[[ Input data open ]]

(** The handlers of [main]. *)
Definition handle (w : world) (u : user) (upd : update)
    (sessions : gmap Z session) : outcome :=
  match upd with
  | CommandStart => start u sessions
  | CommandReport => start_report w u sessions
  | CommandEmergency => emergency_report w u sessions
  | CommandHelp => help_command sessions
  | CommandStatus => show_user_reports w u sessions
  | CallbackQuery data => button_callback u data sessions
  | Location latitude longitude => handle_location w u latitude longitude sessions
  | Photo photo => handle_photo w u photo sessions
  | Text text => handle_message w u text sessions
  end.

(** The updates of one user handled one after the other. *)
Fixpoint run (w : world) (u : user) (upds : list update)
    (sessions : gmap Z session) : outcome :=
  match upds with
  | [] => silent sessions
  | upd :: rest =>
      let first := handle w u upd sessions in
      let then_ := run w u rest (user_sessions first) in
      {| user_sessions := user_sessions then_;
         replies := replies first ++ replies then_;
         effects := effects first ++ effects then_ |}
  end.

End TelegramBot.

(** ** The vocabulary of section 4.2 of the specification

    The code has no counterpart of these two checks; they are written from
    the specification, to state what it asks of a selection and of a
    coordinate pair. *)
Module Vocabulary.

(** The coordinate pair is in range: latitude in [-90, 90] and longitude
    in [-180, 180]. *)
Definition coordinates_in_range (latitude longitude : float) : bool :=
  (PrimFloat.leb (-90)%float latitude && PrimFloat.leb latitude 90%float)
  && (PrimFloat.leb (-180)%float longitude && PrimFloat.leb longitude 180%float).

(** The selection belongs to the enumeration. *)
Definition listed (item : string) (enumeration : list string) : bool :=
  existsb (String.eqb item) enumeration.

End Vocabulary.

(** ** Concrete worlds, users and sessions *)
Module Scenario.
Import TelegramBot.

(** A stand-in for the runtime library: [str] of an integer or of a
    string and [json.dumps] of the empty list are exact, every other text
    is a placeholder.  No scenario converts a string or an integer to a
    float. *)
Definition stand_in_lib : pylib :=
  {| py_str := fun v =>
       match v with
       | VInt n => pretty n
       | VStr s => s
       | _ => "?"
       end;
     float_of_str := fun _ => None;
     float_of_int := fun _ => None;
     json_dumps := fun v =>
       match v with
       | VList [] => "[]"
       | _ => "?"
       end |}.

(** The row a healthy [disaster_reports] table returns for an insertion. *)
Definition stored_row (row : db_row) : gmap string value :=
  <["status" := VStr (status row)]>
    (<["description" := description row]>
       (<["longitude" := VFloat (longitude row)]>
          (<["latitude" := VFloat (latitude row)]>
             (<["severity" := severity row]>
                (<["disaster_type" := disaster_type row]>
                   (<["user_id" := VStr (user_id row)]>
                      (<["id" := VStr (id row)]> ∅))))))).

(** Backend reachable, both tables accept insertions. *)
Definition world_up : world :=
  {| lib := stand_in_lib;
     uuid4_id := "1A2B3C4D";
     now_iso := fun _ => "2024-05-01T10:00:00";
     reports_insert := fun row => InsertData [stored_row row];
     alerts_insert := fun _ => InsertData [<["id" := VInt 1]> ∅];
     post_raises := None;
     user_reports_get := fun _ => GetResponse 200 [];
     get_file := fun file_id => Some (String.append "photos/" file_id) |}.

(** The [disaster_reports] table refuses insertions. *)
Definition world_store_down : world :=
  {| lib := stand_in_lib;
     uuid4_id := "1A2B3C4D";
     now_iso := fun _ => "2024-05-01T10:00:00";
     reports_insert := fun _ => InsertRaises (ExternalError "connection refused");
     alerts_insert := fun _ => InsertData [<["id" := VInt 1]> ∅];
     post_raises := None;
     user_reports_get := fun _ => GetResponse 200 [];
     get_file := fun file_id => Some (String.append "photos/" file_id) |}.

(** The [emergency_alerts] table refuses insertions. *)
Definition world_alert_down : world :=
  {| lib := stand_in_lib;
     uuid4_id := "1A2B3C4D";
     now_iso := fun _ => "2024-05-01T10:00:00";
     reports_insert := fun row => InsertData [stored_row row];
     alerts_insert := fun _ => InsertRaises (ExternalError "connection refused");
     post_raises := None;
     user_reports_get := fun _ => GetResponse 200 [];
     get_file := fun file_id => Some (String.append "photos/" file_id) |}.

Definition alice : user :=
  {| tg_id := 7; tg_username := Some "alice"; tg_first_name := "Alice" |}.

(** The draft right after [/report]. *)
Definition draft_new : gmap string value :=
  <["timestamp" := VStr "2024-05-01T10:00:00"]>
    (<["username" := VStr "alice"]> (<["user_id" := VInt 7]> ∅)).

(** The draft once type and severity are selected. *)
Definition draft_selected (dtype sev : string) : gmap string value :=
  <["severity" := VStr sev]> (<["disaster_type" := VStr dtype]> draft_new).

(** The draft once the coordinates are in as well. *)
Definition draft_located (dtype sev : string) : gmap string value :=
  <["longitude" := VFloat 77.6%float]>
    (<["latitude" := VFloat 12.9%float]> (draft_selected dtype sev)).

(** The complete draft of the specification's example. *)
Definition draft_complete : gmap string value :=
  <["description" := VStr "street flooded"]> (draft_located "Flood" "High").

Definition at_step (st : step_name) (draft : gmap string value)
    : gmap Z session :=
  <[7 := {| step := st; report_data := draft |}]> ∅.

End Scenario.

(** ** The inputs of the standard path *)
Module StandardPath.
Import TelegramBot.

(** One photo message: the file ids of the smaller sizes, then the file id
    and the path of the largest. *)
Definition photo_update (picture : list string * string * string) : update :=
  Photo (fst (fst picture) ++ [snd (fst picture)]).

Definition picture_entry (picture : list string * string * string) : value :=
  photo_entry (snd (fst picture)) (snd picture).

Definition picture_fetched (w : world) (picture : list string * string * string) : Prop :=
  get_file w (snd (fst picture)) = Some (snd picture).

(** The texts of the reply keyboard that [handle_message] treats as
    commands before it looks at the session. *)
Definition menu_texts : list string :=
  ["🚨 Report Disaster"; "🆘 Emergency"; "ℹ️ Help"; "📊 My Reports"].

(** What the description step stores for a text. *)
Definition described (text : string) : string :=
  if String.eqb text "Skip Description" then "No description provided" else text.

(** The updates of a report that follows the standard path. *)
Definition updates (dtype sev : string) (lat lng : float) (text : string)
    (pictures : list (list string * string * string)) : list update :=
  [CommandReport;
   CallbackQuery (String.append "type_" dtype);
   CallbackQuery (String.append "severity_" sev);
   Location lat lng;
   Text text]
  ++ map photo_update pictures ++ [Text "Submit Report"].

End StandardPath.

(** ** The read and update side of the [disaster_reports] table *)

(** A [select('*')] on the table with the calls chained on it. *)
Record query := {
  (** the [.eq(column, value)] calls, in order *)
  eqs : list (string * value);
  (** [.order('created_at', desc=True)] *)
  newest_first : bool;
  (** [.limit(n)] *)
  limit : option Z
}.

(** What [.execute()] gives for a query, and for
    [.update(changes).eq('id', report_id)]. *)
Record tables := {
  reports_select : query -> insert_result;
  reports_update : gmap string value -> string -> insert_result
}.

(** The calls made to the table by the reading routes, in order. *)
Inductive db_call :=
| DbSelect (q : query)
| DbUpdate (changes : gmap string value) (report_id : string).

(** Numeric code that is not modelled: [int(s)] for a text ([None] is
    [ValueError]), [==] between two numbers (booleans, integers, floats), and
    [_calculate_distance], whose body is floating-point trigonometry; it
    raises when a stored coordinate is not a number. *)
Record numerics := {
  int_of_str : string -> option Z;
  num_eq : value -> value -> bool;
  calculate_distance : float -> float -> value -> value -> result float
}.

(** ** supabase_client.py, the other methods of [DisasterReportService] *)
Module ReportQueries.

(** [{'success': True, 'data': [..]}] or [{'success': False, 'error': ..}] *)
Inductive list_result :=
| ListSuccess (data : list (gmap string value))
| ListFailure (err : error).

(** [{'success': True, 'data': {..}}] or [{'success': False, 'error': ..}] *)
Inductive row_result :=
| RowSuccess (data : gmap string value)
| RowFailure (err : error).

(** The shared ending of the methods that return every row. *)
Definition all_rows (r : insert_result) : list_result :=
  match r with
  | InsertRaises e => ListFailure (StrOfExn e)
  | InsertData rows => ListSuccess rows
  end.

(** The shared ending of the methods that return [result.data[0]]. *)
Definition first_row (r : insert_result) : row_result :=
  match r with
  | InsertRaises e => RowFailure (StrOfExn e)
  | InsertData (row :: _) => RowSuccess row
  | InsertData [] => RowFailure (Msg "Report not found")
  end.

(** [get_user_reports]; the route passes the user id as a text, of which
    [str] is the text itself. *)
Definition get_user_reports (t : tables) (user_id : string) (limit : Z)
    : list_result * list db_call :=
  let q := {| eqs := [("user_id", VStr user_id)];
              newest_first := true;
              limit := Some limit |} in
  (all_rows (reports_select t q), [DbSelect q]).

(** [get_report_by_id] *)
Definition get_report_by_id (t : tables) (report_id : string)
    : row_result * list db_call :=
  let q := {| eqs := [("id", VStr report_id)];
              newest_first := false;
              limit := None |} in
  (first_row (reports_select t q), [DbSelect q]).

(** [update_report_status] *)
Definition update_report_status (w : world) (t : tables) (report_id : string)
    (status : value) : row_result * list db_call :=
  let changes :=
    <["updated_at" := VStr (now_iso w 0)]> (<["status" := status]> ∅) in
  (first_row (reports_update t changes report_id), [DbUpdate changes report_id]).

(** The [.eq] calls that [get_all_reports] adds for its filters; an empty
    dictionary stands for [None] as well. *)
Definition filter_eqs (filters : gmap string value) : list (string * value) :=
  if Nat.eqb (size filters) 0 then []
  else
    (match filters !! "severity" with
     | Some v => [("severity", v)]
     | None => []
     end)
    ++ (match filters !! "disaster_type" with
        | Some v => [("disaster_type", v)]
        | None => []
        end)
    ++ (match filters !! "status" with
        | Some v => [("status", v)]
        | None => []
        end).

(** [get_all_reports] *)
Definition get_all_reports (t : tables) (filters : gmap string value) (limit : Z)
    : list_result * list db_call :=
  let q := {| eqs := filter_eqs filters;
              newest_first := true;
              limit := Some limit |} in
  (all_rows (reports_select t q), [DbSelect q]).

(** The loop of [get_reports_by_location]: the reports at most [radius_km]
    away, in the order of the table; the first report without a coordinate
    or with one that is not a number raises. *)
Fixpoint within_radius (N : numerics) (lat lng radius_km : float)
    (reports : list (gmap string value)) : result (list (gmap string value)) :=
  match reports with
  | [] => ok []
  | report :: rest =>
      let? rlat := getitem report "latitude" in
      let? rlng := getitem report "longitude" in
      let? d := calculate_distance N lat lng rlat rlng in
      let? kept := within_radius N lat lng radius_km rest in
      ok (if PrimFloat.leb d radius_km then report :: kept else kept)
  end.

(** [get_reports_by_location] *)
Definition get_reports_by_location (t : tables) (N : numerics)
    (lat lng radius_km : float) : list_result * list db_call :=
  let q := {| eqs := []; newest_first := false; limit := None |} in
  (match reports_select t q with
   | InsertRaises e => ListFailure (StrOfExn e)
   | InsertData rows =>
       match within_radius N lat lng radius_km rows with
       | inl e => ListFailure (StrOfExn e)
       | inr kept => ListSuccess kept
       end
   end,
   [DbSelect q]).

End ReportQueries.

(** ** app.py, the other routes *)
Module Routes.

(** The dictionary [stats] of [get_dashboard_stats]; the two inner
    dictionaries are kept in insertion order. *)
Record stats := {
  total_reports : nat;
  pending_reports : nat;
  resolved_reports : nat;
  critical_reports : nat;
  disaster_types : list (value * nat);
  severity_breakdown : list (string * nat);
  recent_reports : list (gmap string value)
}.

[[ Input data closed ]]

What you should do: Every line that holds the word "CommandReport" should be copied from the records.

Exercise output:
  | CommandReport => start_report w u sessions
  [CommandReport;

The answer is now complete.